Expand here to see past versions:

File	Version	Author	Date	Message
Rmd	abf0f70	Jason Willwerscheid	2018-06-20	workflowr::wflow_publish(c(“analysis/intro.Rmd”,
html	558656a	Jason Willwerscheid	2018-06-20	Build site.
Rmd	9a419c2	Jason Willwerscheid	2018-06-20	workflowr::wflow_publish(“analysis/intro.Rmd”)
html	bdf2579	Jason Willwerscheid	2018-06-19	Build site.
Rmd	a5fd6f4	Jason Willwerscheid	2018-06-19	wflow_publish(“analysis/intro.Rmd”)
html	e092b87	Jason Willwerscheid	2018-06-18	Build site.
Rmd	8d6ce20	Jason Willwerscheid	2018-06-18	wflow_publish(“analysis/intro.Rmd”)

Introduction

This vignette shows how flashr can be used to learn something about the covariance structure of a dataset.

Motivation, part I: flash and covariance

Recall that flashr fits the model \[\begin{aligned} Y &= X + E \\ X &= LF' \end{aligned}\] where \(Y\) (the “observed” data) and \(X\) (the “true” effects) are \(n \times p\) matrices. \(L\) is an \(n \times k\) matrix of loadings, \(F\) is a \(p \times k\) matrix of factors, and \(E\) is an \(n \times p\) matrix of residuals. Denote the columns of \(L\) as \(\ell_1, \dots, \ell_k\) and the columns of \(F\) as \(f_1, \ldots, f_k\).

Notice that the fitted model does not only tell us about how the elements of \(L\) and \(F\) are distributed; it also tells us something about how the elements of \(X\) covary.

In particular, if \(L\) is regarded as fixed (by, for example, fixing each \(L_{ij}\) at its posterior mean), then one may write \[ X_{:, j} = F_{j 1} \ell_1 + \ldots + F_{j k} \ell_k \] so that, if the loadings \(\ell_1, \ldots, \ell_k\) are mutually orthogonal (in general, they are not), \[ \begin{aligned} \text{Cov} (X_{:, j}) &= (\mathbb{E} F_{j1}^2) \ell_1 \ell_1' + \ldots + (\mathbb{E} F_{jk}^2) \ell_k \ell_k' \end{aligned}\]

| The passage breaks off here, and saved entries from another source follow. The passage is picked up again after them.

(* ===== verification/PyWorld.v ===== *)
(** * [NativeWorld]: the World in Python's hands

    [runtime-python/src/lib.rs]: a method checks what Python gives it, makes its calls on
    the World, and keeps the deliveries and failures Python has claimed in two tables,
    under the token Python knows them by: the event's id, or the failure's sequence
    number.  A method is a program of the native runtime; threads of Python run them one
    after the other, and a panic that reaches the boundary becomes an exception. *)
From S2P Require Import Prelude.
From S2P Require Import Collections.
From S2P Require Import Text.
From S2P Require Import Types.
From S2P Require Import Metadata.
From S2P Require Import Schema.
From S2P Require Import Readiness.
From S2P Require Import Operations.
From S2P Require Import Diagnostics.
From S2P Require Import Publications.
From S2P Require Import SchemaRegistry.
From S2P Require Import WorldState.
From S2P Require Import Admission.
From S2P Require Import Actors.
From S2P Require Import Messaging.
From S2P Require Import Components.
From S2P Require Import Views.
From S2P Require Import NativeConfig.
From S2P Require Import NativeState.
From S2P Require Import Native.
From S2P Require Import Cpu.
From S2P Require Import Tasks.
From S2P Require Import PyObjects.
From S2P Require Import PySchemas.
From S2P Require Import PyEnvelopes.
From S2P Require Import PyValues.
From S2P Require Import PyReports.

(** ** State *)

(** Every mutex and atomic is a cell: the two tables, the runtime, the flag, the registry
    of controlled replies and the counter [BRIDGE_ENTRIES], which all Worlds share. *)
Record NativeWorld := MkNativeWorld {
  nw_claims : N; nw_failure_claims : N; nw_runtime : N; nw_timed_out : N; nw_controlled : N; nw_entries : N;
  nw_max_event_bytes : N; nw_max_schemas : N; nw_max_tasks : N; nw_cpu : CpuConfig; nw_virtual : bool }.
Abbreviation claim_table := (gmap N (N * DeliveryLease)).
Abbreviation failure_table := (gmap N (N * FailureLease)).

(** A critical section of one of the tables, in which the World may be called: a panic
    poisons the table, and so does a later caller's [unwrap] panic on it. *)
Definition under {T A} (look : cell → option (mutex T)) (make : mutex T → cell) (id : N)
    (f : T → Shared → (outcome unit A * T) * Shared) : prog A :=
  do! o := do (Atomic (λ s,
    match sh_cells s !! id ≫= look with
    | Some (MkMutex false t) =>
        let '((o, t), s) := f t s in
        (o, write_cell id (make (MkMutex (is_panic o) t)) s)
    | _ => (Panic, s)
    end)) in
  match o with Ok a => Ret a | _ => Halt HPoisoned end.
Definition as_claims (c : cell) : option (mutex claim_table) := match c with Claims m => Some m | _ => None end.
Definition as_failures (c : cell) : option (mutex failure_table) := match c with FailureClaims m => Some m | _ => None end.
(** A section that only uses the table. *)
Definition pure_section {T A} (f : T → A * T) (t : T) (s : Shared) : (outcome unit A * T) * Shared :=
  let '(a, t) := f t in ((Ok a, t), s).
(** [insert], which drops the value it replaces. *)
Definition inserting {V E} (end_lease : N → M World E unit) (token : N) (lease : N * V) (t : gmap N (N * V)) (s : Shared) :
    (outcome unit unit * gmap N (N * V)) * Shared :=
  let t' := <[token := lease]> t in
  match t !! token with
  | None => ((Ok tt, t'), s)
  | Some (old, _) => let '(o, s) := locked (end_lease old) s in ((if is_panic o then Panic else Ok tt, t'), s)
  end.
Definition removing {V} (token : N) (t : gmap N V) : option V * gmap N V := (t !! token, delete token t).

(** [entry()] *)
Definition entry_of (entries : N) : prog unit :=
  do (Atomic (λ s, match sh_cells s !! entries with
                   | Some (Entries n) => (tt, write_cell entries (Entries ((n + 1) mod 2 ^ 64)) s)
                   | _ => (tt, s)
                   end)).
(** [map_err(runtime_error)] on calls of the World, of the native runtime, and where the
    error is already a string. *)
Definition core_py {A} (m : WM A) : prog (PyResult A) :=
  do! r := on_world m in
  Ret match r with inr a => inr a | inl e => inl (runtime_error e) end.
Definition native_py {A} (m : prog (native_error + A)) : prog (PyResult A) :=
  do! r := m in
  Ret match r with inr a => inr a | inl e => inl (PyRuntimeError (Native.display e)) end.
Definition string_py {A} (m : prog (string + A)) : prog (PyResult A) :=
  do! r := m in
  Ret match r with inr a => inr a | inl e => inl (PyRuntimeError e) end.
(** A reading of the World under its lock. *)
Definition reading {A} (f : World → A) : prog (PyResult A) := core_py (gets f).
(** [self.world.now() + duration(ms)?] *)
Definition deadline_in (ms : N) : prog (PyResult Instant) :=
  do! t := world_now in
  try! d := Ret (duration ms) in
  match checked_add instant_max t d with Some at_ => Ret (inr at_) | None => Halt HPanic end.

(** ** Methods *)
Module NativeWorlds.
Section methods.
Context {V : Type} `{!PyApi V} (grown : nat → N) (nw : NativeWorld).
Definition entry : prog unit := entry_of (nw_entries nw).
Definition on_claims {A} : (claim_table → Shared → (outcome unit A * claim_table) * Shared) → prog A :=
  under as_claims Claims (nw_claims nw).
Definition on_failures {A} : (failure_table → Shared → (outcome unit A * failure_table) * Shared) → prog A :=
  under as_failures FailureClaims (nw_failure_claims nw).
Definition find_claim (token : N) : prog (option (N * DeliveryLease)) :=
  on_claims (pure_section (λ t, (t !! token, t))).
(** Options inherited from the delivery Python is handling. *)
Definition message_options (value : option V) (claim_token : option N) : prog (PyResult MessageOptions) :=
  try! inherited := match claim_token with
    | None => Ret (inr None)
    | Some token =>
        do! lease := find_claim token in
        Ret match lease with
            | None => inl (invalid "unknown or completed claim")
            | Some (_, lease) =>
                let e := d_envelope (dl_delivery lease) in inr (Some (Metadata.child_options e (env_destination e)))
            end
    end in
  do! t := world_now in
  Ret (parse_options value inherited t).
Definition payload_of (kind : string) (values : V) (schema : N) : prog (PyResult Payload) :=
  payload grown (nw_max_event_bytes nw) kind values schema.

(** *** Actors *)
Fixpoint parse_all (descriptors : list V) : prog (PyResult (list Schema)) :=
  match descriptors with
  | [] => Ret (inr [])
  | d :: descriptors =>
      match PySchemas.parse d with
      | Ok schema =>
          try! schemas := parse_all descriptors in
          Ret (inr (schema :: schemas))
      | Err e => Ret (inl e)
      | Panic => Halt HPanic
      end
  end.
Definition allocate (python : bool) (parent : option Handle) : prog (PyResult Handle) :=
  entry ;;>
  try! r := core_py (Actors.allocate (if python then EndpointKind.Python else EndpointKind.Native) (actor <$> parent)) in
  Ret (inr (handle r)).
Definition register_schemas (descriptors : list V) : prog (PyResult (list N)) :=
  entry ;;>
  if (nw_max_schemas nw <? N.of_nat (length descriptors))%N
  then Ret (inl (invalid "schema registration batch exceeds World limit")) else
  try! schemas := parse_all descriptors in
  do! r := on_world (Messaging.register_schemas schemas) in
  Ret match r with inr ids => inr ids | inl e => inl (invalid e) end.
Definition activate (reference : Handle) : prog (PyResult unit) :=
  entry ;;>
  core_py (Actors.activate (actor reference)).
Definition state (reference : Handle) : prog (PyResult string) :=
  entry ;;>
  try! s := core_py (Views.state (actor reference)) in
  Ret (inr (Debug.state s)).
Definition ready_cutoff : prog (PyResult N) :=
  entry ;;>
  core_py python_ready_cutoff.
Definition ready_next (phase : string) (after : option N) (through : N) : prog (PyResult (option (N * Handle))) :=
  entry ;;>
  try! phase := Ret (ready_phase phase) in
  try! next := core_py (python_ready_next phase after through) in
  Ret (inr (fmap (M:=option) (prod_map id handle) next)).
Definition stop (reference : Handle) : prog (PyResult object) :=
  entry ;;>
  try! report := core_py (Actors.stop (actor reference)) in
  Ret (inr (report_dict report)).
Definition cancel_all : prog (PyResult object) :=
  entry ;;>
  try! report := core_py Actors.close in
  Ret (inr (report_dict report)).
Definition shutdown_timed_out : prog bool :=
  do (Atomic (λ s, (match sh_cells s !! nw_timed_out nw with Some (Flag b) => b | _ => false end, s))).
Definition stop_report (reference : option Handle) : prog (PyResult object) :=
  entry ;;>
  try! report := match reference with
    | Some reference => core_py (report_locked (actor reference))
    | None =>
        try! report := reading world_report in
        do! timed_out := shutdown_timed_out in
        Ret (inr (report <| sp_timed_out ::= λ b, b || timed_out |>))
    end in
  Ret (inr (report_dict report)).
Definition finish_python (reference : Handle) : prog (PyResult unit) :=
  entry ;;>
  core_py (Actors.finish_python (actor reference)).
Definition drain (reference : Handle) (deadline_ms : N) : prog (PyResult object) :=
  entry ;;>
  try! deadline := deadline_in deadline_ms in
  try! report := core_py (Actors.request_drain (actor reference) deadline) in
  Ret (inr (report_dict report)).
Definition drain_all (deadline_ms : N) : prog (PyResult object) :=
  entry ;;>
  try! deadline := deadline_in deadline_ms in
  try! report := core_py (Actors.drain_all deadline) in
  Ret (inr (report_dict report)).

In other words, the covariance of the columns of \(X\) will be a linear combination (or, more precisely, a conical combination) of the rank-one covariance matrices \(\ell_i \ell_i'\).

Motivation, part II: covariance mixtures

One can take this idea a bit further by recalling that the priors on factors \(f_1, \ldots, f_k\) are mixture distributions. For simplicity, assume that the priors are point-normal distributions \[f_m \sim (1 - \pi_m) \delta_0 + \pi_m N(0, \tau_m^2)\] with \(0 \le \pi_m \le 1\).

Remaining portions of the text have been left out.